Data to use START

(** * Rambler gas gauge: a shallow embedding of the two Arduino sketches

    The repository holds two variants of one sketch for an Arduino Uno:

    - [src/unnamed/part_000]: the two-stage, unfiltered variant (raw reading
      -> ohms -> gallons), module [Ohm] below;
    - [src/gas-gauge.ino]: the single-stage, filtered variant (rolling
      average of the last 100 readings -> gallons), module [Gas] below.

    Both share the sample scheduler at the head of [loop] and the display
    quantizer [get_num_display_blocks_for_gallons], whose text is identical
    in the two files; they are embedded once, in [Scheduler] and [Quantizer].

    Platform facts used by the embedding (the header of both sketches names
    the Arduino Uno, an 8-bit AVR): [int] and [unsigned int] are 16 bits
    wide, [float] and [double] are both IEEE binary32. *)

From Stdlib Require Import ZArith QArith Qabs Qround Lia Bool List String.
From Stdlib Require Import SpecFloat.
From stdpp Require Import base option list.
Import ListNotations.
Local Open Scope Z_scope.

(** ** Machine integers *)

Module CInt.

Definition INT_MIN : Z := -32768.
Definition INT_MAX : Z := 32767.
Definition UINT_MODULUS : Z := 65536.

Definition in_int_range (z : Z) : bool := (INT_MIN <=? z) && (z <=? INT_MAX).

(** The result of a signed [int] computation: C leaves it undefined when
    the mathematical result does not fit. *)
Definition int_checked (z : Z) : option Z :=
  if in_int_range z then Some z else None.

(** Conversion to [unsigned int]; also the truncation of the
    [unsigned long] that [millis()] returns. *)
Definition to_uint (z : Z) : Z := z mod UINT_MODULUS.

(** [unsigned int] subtraction wraps around. *)
Definition uint_sub (a b : Z) : Z := (a - b) mod UINT_MODULUS.

(** Arduino.h: [#define min(a,b) ((a)<(b)?(a):(b))] and
    [#define max(a,b) ((a)>(b)?(a):(b))]. *)
Definition c_min (a b : Z) : Z := if a <? b then a else b.
Definition c_max (a b : Z) : Z := if a >? b then a else b.

End CInt.

(** ** Binary32 floating point

    The operations are the IEEE 754 ones of [SpecFloat] at precision 24 and
    maximal exponent 128, rounding to nearest, ties to even. *)

Module Float32.

Definition prec : Z := 24.
Definition emax : Z := 128.

Definition float : Type := spec_float.

Definition fadd : float -> float -> float := SFadd prec emax.
Definition fsub : float -> float -> float := SFsub prec emax.
Definition fmul : float -> float -> float := SFmul prec emax.
Definition fdiv : float -> float -> float := SFdiv prec emax.
Definition fneg : float -> float := SFopp.

Definition fzero : float := S754_zero false.

(** Conversion of an integer to [float] (exact below 2^24). *)
Definition float_of_int (z : Z) : float := binary_normalize prec emax z 0 false.

(** The decimal literal [n/d], for [n] and [d] below 2^24: the binary32
    nearest to the quotient, as the compiler picks it. *)
Definition decimal (n d : Z) : float := fdiv (float_of_int n) (float_of_int d).

(** The mantissa and exponent under which binary32 stores a positive
    integer below 2^24. *)
Definition canon_m (p : positive) : positive :=
  Z.to_pos (Z.pos p * 2 ^ (prec - Z.pos (digits2_pos p))).
Definition canon_e (p : positive) : Z := Z.pos (digits2_pos p) - prec.

(** The rational number a finite float stands for. *)
Definition to_Q (f : float) : option Q :=
  match f with
  | S754_zero _ => Some (0 # 1)%Q
  | S754_finite s m e =>
      Some match e with
           | Z0 => (cond_Zopp s (Zpos m) # 1)%Q
           | Zpos p => (cond_Zopp s (Zpos m) * Z.pow_pos 2 p # 1)%Q
           | Zneg p => (cond_Zopp s (Zpos m) # Pos.pow 2 p)%Q
           end
  | S754_infinity _ | S754_nan => None
  end.

(** Truncation toward zero of a rational, and of a finite float. *)
Definition Qtrunc (q : Q) : Z := Z.quot (Qnum q) (Zpos (Qden q)).

Definition ftrunc (f : float) : option Z :=
  match f with
  | S754_zero _ => Some 0
  | S754_finite s m e => Some (cond_Zopp s (Z.shiftl (Zpos m) e))
  | S754_infinity _ | S754_nan => None
  end.

(** The cast [(int)f]: the value truncated toward zero; undefined when
    [f] is not finite or the truncated value does not fit an [int]. *)
Definition float_to_int (f : float) : option Z :=
  z ← ftrunc f; CInt.int_checked z.

(** The order of the values of two finite floats. *)
Definition fle (x y : float) : Prop :=
  match to_Q x, to_Q y with
  | Some a, Some b => (a <= b)%Q
  | _, _ => False
  end.

End Float32.

Import CInt Float32.

(** ** The display quantizer (both sketches, same text) *)

Module Quantizer.

(** [int get_num_display_blocks_for_gallons(float gallons)]:
<<
   int gallon_floor = (int)gallons;
   int desired_blocks = gallon_floor - 2;
   return max(0, min(desired_blocks, 16));
>>
    [None] where the cast or the subtraction is undefined. *)
Definition get_num_display_blocks_for_gallons (gallons : float) : option Z :=
  gallon_floor ← float_to_int gallons;
  desired_blocks ← int_checked (gallon_floor - 2);
  Some (c_max 0 (c_min desired_blocks 16)).

End Quantizer.

(** ** What a tick does to the outside world *)

Inductive pin : Type := A0 | A1.

(** The calls a tick makes, in order: the serial diagnostics, the sensor
    read and the two display calls with the arguments they receive.  What
    [show_gas_meter] and [show_gas_stats] then write to the LCD, cell by
    cell, is not part of the embedding.  A display argument is [None] when
    C leaves its value undefined (an [int] computed out of range). *)
Inductive event : Type :=
  | SerialPrint (text : string)
  | SerialPrintlnDec (value : Z)
  | SerialPrintln (text : string)
  | AnalogRead (p : pin) (value : Z)
  | ShowGasMeter (num_blocks : option Z)
  (* part_000: show_gas_stats(int sensor_value, float ohmage, float gallons) *)
  | ShowGasStatsOhm (sensor_value : Z) (ohmage gallons : option float)
  (* gas-gauge.ino: show_gas_stats(int row, int sensor_value, float gallons) *)
  | ShowGasStatsRow (row : Z) (sensor_value : option Z) (gallons : float).

Definition is_sensor_read (e : event) : bool :=
  match e with AnalogRead _ _ => true | _ => false end.

Definition is_render (e : event) : bool :=
  match e with
  | ShowGasMeter _ | ShowGasStatsOhm _ _ _ | ShowGasStatsRow _ _ _ => true
  | _ => false
  end.

Definition is_diagnostic (e : event) : bool :=
  match e with
  | SerialPrint _ | SerialPrintlnDec _ | SerialPrintln _ => true
  | _ => false
  end.

(** ** The sample scheduler (head and tail of [loop], both sketches) *)

Module Scheduler.

(** The timing globals:
<<
const unsigned int boot_time_ms = millis();
unsigned int last_update_time_ms = boot_time_ms;
bool in_startup_mode = true;
>> *)
Record timing : Type := {
  boot_time_ms : Z;
  last_update_time_ms : Z;
  in_startup_mode : bool
}.

Definition STARTUP_SAMPLE_RATE_MS : Z := 500.
Definition STARTUP_SAMPLE_DURATION_S : Z := 5.
Definition NORMAL_SAMPLE_RATE_S : Z := 5.

Definition at_boot (millis : Z) : timing :=
  {| boot_time_ms := to_uint millis;
     last_update_time_ms := to_uint millis;
     in_startup_mode := true |}.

Data to use END

#### Assignment:
In the records above, find the line with "pin) (value : Z)"; write out exactly that line and each one after it, stopping after the line with "(* gas-gauge.ino: show_gas_stats(int".

#### Solution to this task:
  | AnalogRead (p : pin) (value : Z)
  | ShowGasMeter (num_blocks : option Z)
  (* part_000: show_gas_stats(int sensor_value, float ohmage, float gallons) *)
  | ShowGasStatsOhm (sensor_value : Z) (ohmage gallons : option float)
  (* gas-gauge.ino: show_gas_stats(int row, int sensor_value, float gallons) *)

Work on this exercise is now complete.